À Roure, un gîte communal est ouvert. Un petit mot sur la table : « Aux randonneurs, prenez une chambre et pensez à laisser un chèque de 15€ dans l’enveloppe au matin ». Simplicité et confiance. Nous nous rapprochons tout de même du Syndicat d’Initiative pour être sûrs d’avoir une place. Il est assez étonnant de constater que dans chacun de ces petits villages suspendus, on trouve à toute heure de la journée une personne pour nous accueillir dans un point d’informations. Dans les rues nous croisons des habitants qui nous expliquent pourquoi les infrastructures ont fermé : « Avant, la route dans la vallée n’existait pas. Les gens allaient plus souvent à pied et nos villages servaient de relais. Aujourd’hui avec la voiture on est devenu des zones en cul-de-sac. Les curieux viennent un peu, mais sinon les gens ne font pas toujours le détour. Il n’y a que des retraités et des gens au RSA ici. Il faut faire au moins soixante kilomètres sur de petites routes sinueuses pour aller travailler en ville ». Le soir, on se rend tout de même compte que le tableau est un peu à nuancer. Quelques résistants travaillent encore sur le secteur. Quatre jeunes occupent le gîte à temps partiel. L’un participe à des travaux de rénovation d’une fresque datant du XVIème siècle dans la chapelle Saint Sébastien. Les trois autres travaillent comme paysagistes et donnent des coups de main pour retaper de petits bâtiments. On discute beaucoup ce soir-là et nous avons même la possibilité de voir en photos les fresques intérieures de la chapelle (le chantier est interdit au public). Les peintres de l’époque avaient l’esprit grivois, qui, relatant l’histoire d’une femme du village, peignaient un diable à l’orgueil démesuré devant la tentatrice pécheresse. 







Pierres et Rocailles

Nous quittons cette agréable compagnie au petit matin, direction Roubion. Je souhaitais partir à pied, mais nos hôtes nous ont informés que le chemin entre les deux villages est glissant et qu’une randonneuse a fini dans un fossé la veille, « un peu plus et elle partait dans la pente, heureusement, elle est tombée du bon côté ». J’évite donc le passage hasardeux pour reposer les semelles sur les pavés et le chemin qui précédent le col de la Couillole (soit les anciens ont vécu de drôles d’histoires pour nommer ainsi ce col, soit le nom est à rapprocher de Cayolle, qui désigne un chalet d’alpage - il me semble que la seconde option est la plus juste). 

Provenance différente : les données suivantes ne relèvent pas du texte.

(** What the routines leave alone: the water marks and all flags but those of the
    flow control. *)
Record keeps (q q' : queue) : Prop := {
  kp_hiwat : q_hiwat q' = q_hiwat q;
  kp_lowat : q_lowat q' = q_lowat q;
  kp_flag c : Z.land (Z.lor QFULL (Z.lor QWANTW QWANTWSYNC)) c = 0 → has_bit (q_flag q') c = has_bit (q_flag q) c
}.

(** The same, and no band is added or has its water marks changed. *)
Record frame (q q' : queue) : Prop := {
  fr_keeps : keeps q q';
  fr_nband : q_nband q' = q_nband q;
  fr_marks : (λ b, (qb_hiwat b, qb_lowat b)) <$> q_bandp q' = (λ b, (qb_hiwat b, qb_lowat b)) <$> q_bandp q
}.

#[global] Instance keeps_preorder : PreOrder keeps.
Proof.
  split; [by split|]. intros q1 q2 q3 [H1 L1 F1] [H2 L2 F2]. split; try congruence.
  intros c Hc. rewrite <- F1 by done. by apply F2.
Qed.

#[global] Instance frame_preorder : PreOrder frame.
Proof.
  split; [by split|]. intros q1 q2 q3 [H1 L1 F1] [H2 L2 F2].
  split; [by trans q2|by rewrite L2|by rewrite F2].
Qed.

Lemma frame_bands q q' : frame q q' → bands_ok q → bands_ok q'.
Proof.
  intros [_ En El] [Hn Hm]. apply (f_equal length) in El. rewrite !length_fmap in El. split; congruence.
Qed.

Lemma band_index i k : 0 < i → Z.to_nat (i - 1) = k ↔ i = Z.of_nat k + 1.
Proof. lia. Qed.

Lemma get_band_ok q i : bands_ok q → 0 < i ≤ q_nband q → ∃ b, get_band q i = Ok b ∧ q_bandp q !! Z.to_nat (i - 1) = Some b.
Proof.
  intros [Hn _] Hi. destruct (lookup_lt_is_Some_2 (q_bandp q) (Z.to_nat (i - 1))) as [b Hb]; [lia|].
  exists b. unfold get_band. by rewrite Hb.
Qed.

Lemma put_band_frame q i b b' : q_bandp q !! Z.to_nat (i - 1) = Some b →
  qb_hiwat b' = qb_hiwat b → qb_lowat b' = qb_lowat b → frame q (put_band q i b').
Proof.
  intros Hb E1 E2. split; simpl; [by split|done|]. rewrite list_fmap_insert. rewrite E1, E2.
  apply list_insert_id. by rewrite list_lookup_fmap, Hb.
Qed.

Lemma set_msgs_frame q x : frame q (set_q_msgs x q).
Proof. split; [by split|done|done]. Qed.

(** A property of each band, after an update of one. *)
Lemma put_band_forall (P : Z → qband → Prop) q i b b0 :
  q_bandp q !! Z.to_nat (i - 1) = Some b0 → 0 < i →
  (∀ k b, q_bandp q !! k = Some b → Z.of_nat k + 1 ≠ i → P (Z.of_nat k + 1) b) → P i b →
  ∀ k b', q_bandp (put_band q i b) !! k = Some b' → P (Z.of_nat k + 1) b'.
Proof.
  intros Hb0 Hi Hold Hnew k b' Hk. simpl in Hk. apply list_lookup_insert_Some in Hk as [(<- & <- & _)|[Hne Hk]].
  - by rewrite Z2Nat.id, Z.sub_add by lia.
  - apply Hold; [done|]. lia.
Qed.

Lemma total_in_band_perm i l l' : l ≡ₚ l' → total (in_band i l) = total (in_band i l').
Proof. intros H. unfold in_band. by rewrite H. Qed.

Lemma total_in_band_le i l : Forall sized l → total (in_band i l) ≤ total l.
Proof. apply total_filter. Qed.

Lemma in_band_sized i l : Forall sized l → Forall sized (in_band i l).
Proof. rewrite !list.Forall_forall. intros H x [_ Hx]%elem_in_band. by apply H. Qed.

(** ** Counting *)

Lemma cnt_in c h lo full want ex n s :
  cnt_ok c h lo full want ex n → 0 ≤ s → cnt_ok (c + s) h lo (if h <=? c + s then true else full) want ex (n + s).
Proof.
  intros (-> & Hlo & Hf) Hs. split; [done|]. split; [done|]. intros Hh. destruct (Hf Hh) as [-> Hw]. split.
  - destruct (h <=? n + s) eqn:E; [done|]. prop_bool. apply Z.leb_gt. lia.
  - intros ?. destruct Hw as [?|?]; [done|by left|right; lia].
Qed.

Lemma cnt_out c h lo full want ex n s :
  cnt_ok c h lo full want ex n → 0 ≤ s → cnt_ok (c - s) h lo (if c - s <? h then false else full) want True (n - s).
Proof.
  intros (-> & Hlo & Hf) Hs. split; [done|]. split; [done|]. intros Hh. destruct (Hf Hh) as [-> Hw]. split; [|by left].
  destruct (n - s <? h) eqn:E; prop_bool; [symmetry; apply Z.leb_gt; lia|].
  rewrite !(proj2 (Z.leb_le _ _)) by lia. done.
Qed.

Lemma cnt_weaken c h lo full want (ex ex' : Prop) n :
  (ex → ex') → cnt_ok c h lo full want ex n → cnt_ok c h lo full want ex' n.
Proof. intros He (-> & Hlo & Hf). split; [done|]. split; [done|]. intros Hh. destruct (Hf Hh) as [-> Hw]. split; [done|]. tauto. Qed.

Lemma counts_weaken (ex ex' : Z → Prop) q l : (∀ i, ex i → ex' i) → counts ex q l → counts ex' q l.
Proof.
  intros He [Hq Hb]. split.
  - eapply cnt_weaken; [|exact Hq]. apply He.
  - intros i b Hi. eapply cnt_weaken; [|exact (Hb i b Hi)]. apply He.
Qed.

Lemma counts_msgs ex q l x : counts ex q l → counts ex (set_q_msgs x q) l.
Proof. intros []. by split. Qed.

Lemma counts_perm ex q l l' : l ≡ₚ l' → counts ex q l → counts ex q l'.
Proof.
  intros Hp [Hq Hb]. split.
  - by rewrite <- (total_in_band_perm 0 l l').
  - intros i b Hi. rewrite <- (total_in_band_perm _ l l') by done. by apply Hb.
Qed.

(** The flag of a full queue and that of a full band. *)
Lemma full_set f (b : bool) bit c : bit ≠ 0 → Z.land bit c = 0 →
  has_bit (if b then set_bit f bit else f) bit = (if b then true else has_bit f bit) ∧
  has_bit (if b then set_bit f bit else f) c = has_bit f c.
Proof. intros. destruct b; [|done]. by rewrite has_set_same, has_set_other. Qed.

Lemma full_clr f (b : bool) bit c : Z.land bit c = 0 →
  has_bit (if b then clr_bit f bit else f) bit = (if b then false else has_bit f bit) ∧
  has_bit (if b then clr_bit f bit else f) c = has_bit f c.
Proof. intros. destruct b; [|done]. by rewrite has_clr_same, has_clr_other. Qed.

Lemma qfull_other c : Z.land (Z.lor QFULL (Z.lor QWANTW QWANTWSYNC)) c = 0 →
  Z.land QFULL c = 0 ∧ Z.land QWANTW c = 0 ∧ Z.land QWANTWSYNC c = 0.
Proof. rewrite !Z.land_lor_distr_l. rewrite !Z.lor_eq_0_iff. tauto. Qed.

(** The totals of the bands when a message is added. *)
Lemma total_in_band_cons i m l :
  total (in_band i (m :: l)) = (if decide (m_band m = i) then msize m else 0) + total (in_band i l).
Proof. rewrite in_band_cons. by case_decide. Qed.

Les alpages humides et verdoyants laissent vite place à des espaces rocheux où le gris domine. De hauts plateaux suspendus s’étirent au-dessus de vallons grignotés par l’herbe où serpentent des torrents sinueux. La lumière du soleil fait scintiller le tracé argenté des cours d’eau. Entre les remparts de pierre, sur les replats, des marais spongieux avalent les restes d’une cabane de berger. Un moment, on se demande si l’on est encore en France. 

Vue depuis le Mont Brussière


Mont Démant et Barre du Démant

Mont Mounier

Baisse du Démant depuis le col de Crousette

Vue nord du Col de Crousette

Vallon de Sallevieille

Vallon de Sallevieille

La Dame du Moulin

Col des Moulines, Col des Crousettes… je redescends du côté de Roya où me rejoignent mes parents. Le gîte est plein et nous pousse à trouver un recoin tranquille au bord de la rivière pour camper. Mais il se trouve que nous sommes proches d’une maisonnette et que nous souhaitons avoir l’accord du propriétaire pour bivouaquer. Sur la porte, un mot : « Si vous me cherchez, je suis au gîte, Marie ». Le propriétaire est donc une propriétaire. Une femme aux cheveux plus blancs que gris, au sourire tendre et les yeux pétillants. Elle nous donne son accord et nous invite même à visiter son moulin. Acheté il y a plusieurs années, elle y vient les deux mois d’été pour se reposer et prendre du temps pour elle. Pas d’eau courante, pas d’électricité, pas de route à proximité immédiate. Dans le moulin, tout est d’époque ou presque. C’est un de ces coins de vie où se croisent le présent et le passé. Où, malgré le chaos des temps modernes, la tranquillité et la paix sont restées cachées, bien à l’abri. 

Le soir, la Dame du Moulin nous raconte quelques anecdotes. Avant, des groupes parcouraient régulièrement le GR. Des groupes qu’elle accueillait pour la nuit sur son petit bout de prairie. Mais aujourd’hui les visiteurs sont de plus en plus rares, les chemins sont de moins en moins fréquentés. Ici aussi la montagne se vide et se dépeuple.